USDA Blog: 'Minneapolis School Embraces Family-Style Dining'

By Susan Jones | December 21, 2016 | 6:25 AM EST

A public elementary school in Minneapolis has embraced family style dining for its students, with the aim of teaching children about nutrition, manners, and conversation, all the things they used to learn at home. (Photo from USDA website)

( - "What if school lunchtime was more than just a wait in line and a race to find a seat and eat, but instead was more like a traditional family meal – a time when friends gather to enjoy their food, engage in meaningful conversation, build relationships and gain important life skills?"

That's the question posed by the principal of a Minneapolis public elementary school in a blog posted Tuesday on the Agriculture Department website.

The principal explains that her school decided to abandon the typical chaotic and impersonal lunchroom experience and create a family-style dining program.

"We seized the opportunity that lunch can provide students a chance to gain important knowledge, life skills and habits," Ginger Davis Kranz wrote.

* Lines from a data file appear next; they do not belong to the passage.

(** X9. A name field that holds an ASCII string (every byte below 0x80,
    neither the first nor the last byte NUL) as UTF-16LE, followed by any
    number of NUL code units, decodes to that string; so a used entry
    with such a name carries a label exactly when the label is that
    string, byte for byte. *)
Theorem decodeLabel_ascii (s : gostring) (k : nat) :
  Forall (fun c => byte_val c < 0x80) s ->
  (forall t, s <> NUL :: t) ->
  (forall t, s <> t ++ [NUL]) ->
  decodeLabel (ascii_field s k) = Ok s
  /\ forall label,
       entry_matches label
         {| IsEmpty := false; PartNameUTF16 := ascii_field s k |} = true
       <-> label = s.
Proof.
  intros Hascii Hhd Hlast.
  assert (Hdec : decodeLabel (ascii_field s k) = Ok s).
  { rewrite decodeLabel_eq. unfold ascii_field.
    rewrite length_app, Nat.odd_add, <- !Nat.negb_even, ascii_length_even,
      repeat_even. cbn [negb xorb].
    rewrite units_to_utf8_app by apply ascii_length_even.
    rewrite ascii_units by exact Hascii. rewrite units_to_utf8_padding.
    f_equal. apply Trim_padding.
    - intros x t ->. apply in_cutset_NUL_false. intros ->. now apply (Hhd t).
    - intros x t ->. apply in_cutset_NUL_false. intros ->. now apply (Hlast t).
    - apply Forall_cut_repeat. }
  split; [exact Hdec|].
  intros label. unfold entry_matches. cbn [IsEmpty PartNameUTF16 negb andb].
  rewrite Hdec, gostring_eqb_eq. split; congruence.
Qed.

Lemma decodeLabel_ascii_witness :
  decodeLabel (ascii_field (go "STBOOT") 30) = Ok (go "STBOOT").
Proof.
  apply (decodeLabel_ascii (go "STBOOT") 30).
  - repeat constructor.
  - intros t H. discriminate.
  - intros t H. apply (f_equal (@rev byte)) in H.
    rewrite rev_app_distr in H. discriminate.
Defined.

(** X10. NUL code units added before or behind an input do not change
    what [decodeLabel] returns, error included; so a name of NULs only
    decodes to the empty string. *)
Theorem decodeLabel_padding (b : list byte) (k : nat) :
  decodeLabel (b ++ repeat NUL (2 * k)) = decodeLabel b
  /\ decodeLabel (repeat NUL (2 * k) ++ b) = decodeLabel b
  /\ decodeLabel (repeat NUL (2 * k)) = Ok [].
Proof.
  assert (Hback : decodeLabel (b ++ repeat NUL (2 * k)) = decodeLabel b).
  { rewrite !decodeLabel_eq.
    rewrite length_app, Nat.odd_add, <- (Nat.negb_even (List.length (repeat _ _))),
      repeat_even. cbn [negb]. rewrite xorb_false_r.
    destruct (Nat.odd (List.length b)) eqn:Hodd; [reflexivity|].
    rewrite units_to_utf8_app
      by (rewrite <- Nat.negb_odd, Hodd; reflexivity).
    rewrite units_to_utf8_padding. f_equal.
    apply (Trim_drop [NUL] [] (units_to_utf8 b) (repeat NUL k));
      [constructor | apply Forall_cut_repeat]. }
  assert (Hfront : decodeLabel (repeat NUL (2 * k) ++ b) = decodeLabel b).
  { rewrite !decodeLabel_eq.
    rewrite length_app, Nat.odd_add, <- (Nat.negb_even (List.length (repeat _ _))),
      repeat_even. cbn [negb xorb].
    destruct (Nat.odd (List.length b)) eqn:Hodd; [reflexivity|].
    rewrite units_to_utf8_app by apply repeat_even.
    rewrite units_to_utf8_padding. f_equal.
    rewrite <- (app_nil_r (units_to_utf8 b)) at 1.
    apply (Trim_drop [NUL] (repeat NUL k) (units_to_utf8 b) []);
      [apply Forall_cut_repeat | constructor]. }
  split; [exact Hback|]. split; [exact Hfront|].
  clear Hback Hfront.
  rewrite decodeLabel_eq, <- Nat.negb_even, repeat_even. cbn [negb].
  rewrite units_to_utf8_padding. f_equal.
  rewrite <- (app_nil_r (repeat NUL k)).
  change (repeat NUL k ++ []) with (repeat NUL k ++ [] ++ []).
  rewrite (Trim_drop [NUL] (repeat NUL k) [] []);
    [reflexivity | apply Forall_cut_repeat | constructor].
Qed.

Lemma unit_to_utf8_length (lo hi : byte) :
  (List.length (unit_to_utf8 (code_unit lo hi)) <= 3)%nat.
Proof.
  unfold unit_to_utf8, lone_rune.
  pose proof (unit_reads_back_all lo hi) as H. unfold unit_reads_back in H.
  cbv zeta in H.
  destruct (utf16.IsSurrogate (code_unit lo hi)); [cbn; lia|].
  cbn [orb] in H.
  destruct (utf8.EncodeRune (code_unit lo hi)) as [|a [|b [|c [|e l]]]];
    try discriminate; cbn; lia.
Qed.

"We reflected on what that would look like and decided to eliminate the lunch line, seat children at round tables where food is served family style, give the children meal responsibilities where they help their peers and maintain the environment and bring teachers, staff and volunteers in the dining hall to join students for the 30-minute lunch."

Kranz said family-style dining aims to build an appreciation for food and where it comes from; create "an awareness of self and others"; produce an understanding of healthy eating; provide a calm space for eating, learning and manners; and give students time to eat and socialize in a healthy way.

In other words, all the things children used to learn at the family dining table.

During the meal, school staff  and volunteers monitor portion sizes and "meal pattern requirements," as mandated by the Obama administration. Student help set the table, pass the food, and clean up afterwards to "restore the environment."

Students serves as “table leads” or “hosts,” taking milk or water orders from their tables, then pouring it into cups and serve to their peers.

The principal says since the family dining started last January, "we continue to tweak the process, but overall, it has been well received by students, families and the community. Instead of a chaotic, student management problem, our lunchroom is a welcoming community that enriches students and adults alike."